I hope you checked with fdisk -l command first to find which is the USB flash drive. If you used my example without checking, you may have got a null response or wiped your second hard drive.
My mother always sends me power point presentations with nice pictures and asks me to extract the pictures individually. Since I have all the data recovery tools in my VM Debian, I wipe my 128MB flash drive this way, recreate and format the partition (same amount of time in Windows whether there is an existing partition or not), copy and paste the power point presentation in it and run foremost to extract the .jpg photos. And I don't have to sift through tons of .jpg photos from residual data because I cleaned it off first.
I once extracted them with gimp or open office impress (forget which one), but don't install them anymore.
I do this at least once a month average.
.. defaults to block/cluster size rather than one sector which is dd's default. (If that's what you're implying).
Sorta - the underlying blocksize is basically irrelevant when using /dev/zero as a source. I use a count of a couple of hundred to ensure the "important" bits are blatted, but I haven't found a real need to over-write the entire device.
As usual, YMMV (general statement, not specifically directed at Junior Hacker)
but I haven't found a real need to over-write the entire device.
You probably haven't done any data recovery, I do. Oh! the stories I can tell about the contents of the drives I came across, which is why I adopted this "clean it up is a good thing" approach.

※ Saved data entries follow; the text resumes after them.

(** The file that a stream reads, and how many lines it has read. *)
Fixpoint fp_pos (h : history) (fp : Z) : option (list ascii * nat) :=
  match h with
  | [] => None
  | Ev c r :: h' =>
      match c in call X return X -> option (list ascii * nat) with
      | Fopen path _ => fun r =>
          match r with Ok f => if f =? fp then Some (path, O) else fp_pos h' fp | Err _ => fp_pos h' fp end
      | Fgets f _ => fun _ =>
          if f =? fp then match fp_pos h' fp with Some (p, n) => Some (p, S n) | None => None end else fp_pos h' fp
      | _ => fun _ => fp_pos h' fp
      end r
  end.

(** What the kernel says about namespaces (ioctl_ns(2), namespaces(7)) and
    status files.  Descriptors are new; calls may fail for want of resources,
    but EPERM from NS_GET_PARENT means that there is no parent. *)
Definition nsworld : env := fun h X c r =>
  posix h X c r /\
  match c in call X return X -> Prop with
  | Open path _ _ => fun r => match r with Ok fd => fd_ns h fd = None /\ is_Some (ns_file W path) | Err _ => True end
  | Fstat fd => fun r =>
      match r, fd_ns h fd with Ok st, Some n => (st_dev st, st_ino st) = n | _, _ => True end
  | Ioctl fd req => fun r =>
      match fd_ns h fd with
      | None => True
      | Some n =>
          if req =? NS_GET_PARENT then
            match r with
            | Ok fd' => is_Some (parent W n) /\ 0 <= fd' /\ fd_ns h fd' = None
            | Err e => e = EPERM <-> parent W n = None
            end
          else if req =? NS_GET_USERNS then
            match r with Ok fd' => 0 <= fd' /\ fd_ns h fd' = None | Err _ => True end
          else if req =? NS_GET_NSTYPE then
            match r with Ok t => t = kind W n | Err _ => True end
          else if req =? NS_GET_OWNER_UID then
            match r with Ok u => u = owner W n | Err _ => True end
          else True
      end
  | Fgets fp _ => fun r =>
      match fp_pos h fp with Some (path, n) => r = status W path !! n | None => True end
  | _ => fun _ => True
  end r.

(** The effective user ID in a status file. *)
Definition uid_in (lines : list (list ascii)) : option Z :=
  match filter (fun l => uid_line l = true) lines with
  | l :: _ => option_map (wrapu 32) (scan_uid l)
  | [] => None
  end.
(** ** The functions *)

(** What has been written to stdout. *)
Fixpoint said (h : history) : list (list ascii) :=
  match h with
  | [] => []
  | Ev c _ :: h' => match c with Out Stdout t => said h' ++ [t] | _ => said h' end
  end.

Context {T : ErrText}.

Abbreviation fails Q := (forall h', Q (Stop (Exit EXIT_FAILURE)) h').

Lemma wp_fail {A} (E : env) e msg (Q : outcome A -> history -> Prop) h : fails Q -> wp E (perrorExit e msg) Q h.
Proof. intros HQ [] _. apply HQ. Qed.

Lemma wp_ns_equal f1 f2 a b (Q : outcome bool -> history -> Prop) h :
  fails Q -> fd_ns h f1 = Some a -> fd_ns h f2 = Some b ->
  (forall st1 st2, Q (Done (bool_decide (a = b))) (Ev (Fstat f2) (Ok st2) :: Ev (Fstat f1) (Ok st1) :: h)) ->
  wp nsworld (ns_equal f1 f2) Q h.
Proof.
  intros Hf H1 H2 HQ. unfold ns_equal. apply wp_sys_bind. intros [st1|e] [_ Hr1]; [|by apply wp_fail].
  apply wp_sys_bind. intros [st2|e] [_ Hr2]; [|by apply wp_fail].
  rewrite H1 in Hr1. simpl in Hr2. rewrite H2 in Hr2. subst a b. specialize (HQ st1 st2). cbn [wp].
  replace ((st_dev st1 =? st_dev st2) && (st_ino st1 =? st_ino st2))
    with (bool_decide ((st_dev st1, st_ino st1) = (st_dev st2, st_ino st2))); [done|].
  apply eq_true_iff_eq. rewrite bool_decide_eq_true, andb_true_iff, !Z.eqb_eq. split; [by intros [=]|by intros [-> ->]].
Qed.
(** What a search tells: the descriptor of the namespace below [p], or -1 if there is
    none.  Of the descriptors that it used exactly one is left open: the one returned or,
    with the result -1, that of the last namespace of the walk, which has no parent. *)
Definition search_result (h : history) (df : Z) (t p : ns) (fd : Z) (h' : history) : Prop :=
  said h' = said h /\
  exists left d, 0 <= left /\ fd_ns h' left = Some d /\
    (forall fd', fd' <> left -> fd_ns h' fd' = if fd' =? df then None else fd_ns h fd') /\
    (fd = -1 /\ ~ (exists d', below p t d') /\ parent W d = None \/ fd = left /\ below p t d).

Lemma below_step p t q d : parent W t = Some q -> q <> p -> below p t d <-> below p q d.
Proof.
  intros Hq Hne. split; [|by apply below_up]. intros Hb. destruct Hb as [t Ht|t q' d Ht _ Hb]; [congruence|].
  by replace q with q' by congruence.
Qed.

Lemma wp_search_ancestors fuel df pf t p (Q : outcome Z -> history -> Prop) h n :
  fails Q -> 0 <= df -> df <> pf -> fd_ns h df = Some t -> fd_ns h pf = Some p ->
  rooted n t = true -> (n < fuel)%nat ->
  (forall fd h', search_result h df t p fd h' -> Q (Done fd) h') ->
  wp nsworld (search_ancestors fuel df pf) Q h.
Proof.
  revert df t h n. induction fuel as [|fuel IH]; [lia|].
  intros df t h n Hf Hdf Hne Ht Hp Hroot Hfuel HQ. cbn [search_ancestors].
  apply wp_sys_bind. intros r [_ Hr]. cbn in Hr. rewrite Ht in Hr. destruct r as [f|e].
  2:{ destruct (Z.eqb_spec e EPERM) as [He|]; [|by apply wp_fail]. apply Hr in He. apply HQ. split; [done|].
      exists df, t. split_and!; [done|done|intros fd' Hn; cbn; by rewrite (proj2 (Z.eqb_neq fd' df))|]. left.
      split_and!; [done| |done]. intros [d Hb]. destruct Hb; congruence. }
  destruct Hr as ([q Hq] & Hf0 & Hnew).
  assert (f <> pf /\ f <> df) as [Hfp Hfd] by (split; congruence).
  assert (fd_ns (Ev (Ioctl df NS_GET_PARENT) (Ok f) :: h) f = Some q) as Hfq.
  { cbn. rewrite Z.eqb_refl. cbn. by rewrite Ht. }
  assert (forall fd', fd' <> f -> fd_ns (Ev (Ioctl df NS_GET_PARENT) (Ok f) :: h) fd' = fd_ns h fd') as Hold.
  { intros fd' Hn. cbn. by rewrite (proj2 (Z.eqb_neq f fd')) by congruence. }
  assert (said (Ev (Ioctl df NS_GET_PARENT) (Ok f) :: h) = said h) as Hs by done.
  set (h1 := Ev (Ioctl df NS_GET_PARENT) (Ok f) :: h) in *. clearbody h1.
  apply wp_bind, (wp_ns_equal _ _ q p); [intros h'; apply Hf|done|rewrite Hold; [done|congruence]|].
  intros st1 st2. case_bool_decide as Heq; [subst q|]; apply wp_sys_bind; intros r _.
  - apply HQ. split; [done|]. exists df, t. split_and!; [done| | |right; split; [done|by constructor]].
    + cbn. rewrite (proj2 (Z.eqb_neq f df)) by done. by rewrite Hold.
    + intros fd' Hn. cbn. destruct (Z.eqb_spec f fd') as [->|].
      * rewrite Hnew. by destruct (fd' =? df).
      * rewrite (proj2 (Z.eqb_neq fd' df)) by done. by apply Hold.
  - destruct n as [|n]; cbn in Hroot; rewrite Hq in Hroot; [done|].
    apply (IH f q _ n); try done; try lia.
    + cbn. by rewrite (proj2 (Z.eqb_neq df f)) by done.
    + cbn. rewrite (proj2 (Z.eqb_neq df pf)) by done. by rewrite Hold.
    + intros fd h' (Hsaid & lft & d & Hl0 & Hld & Hrest & Hres). apply HQ. split; [by rewrite Hsaid|]. exists lft, d. split_and!; [done..| |].
      * intros fd' Hn. rewrite Hrest by done. cbn. rewrite (Z.eqb_sym fd' df). destruct (Z.eqb_spec fd' f) as [->|Hnf].
        { rewrite (proj2 (Z.eqb_neq df f)), Hnew by done. done. }
        destruct (df =? fd'); [done|by apply Hold].
      * destruct Hres as [(-> & Hno & Hroot')|[-> Hb]]; [left|right]; split_and!; try done; [|by apply (below_step p t q)].
        intros [d' Hb]. apply Hno. exists d'. by apply (below_step p t q).
Qed.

I don't have to meet the owner to tell you what they look like, where they come from, where their going, their habits, desires, fetishes, children's names, vital personal information, etc. are. And based on my experience, the majority of computer users are very complacent in this area.
I guess, for some users, just overwriting the MBR would suffice: dd if=/dev/zero of=/dev/sdb bs=512 count=1
But I recommend taking a bath once and a while.
It was the OP's own USB key - he probably already knows what secrets lurk there. Anything sufficiently secret would justify physical destruction of a key; even 16 Gig.
And one sector is never enough - I've found you need (at least) to scrub the first couple of "cylinders" at a minimum.
I found the device and ran dd if=/dev/zero of=/dev/sdb1. It took some time then when done I went into windows to format it and under capacity it was still 198mb.
Well, there was a spark when I just read that.
I remember a similar situation in an older thread where there were encrypted or locked partitions on a USB pen drive that someone got from his/her boss or something that were giving them issues like this. And offhand, I'm not sure what became of that particular thread at the moment. There might be some brain activity in the future, I'll report back if so.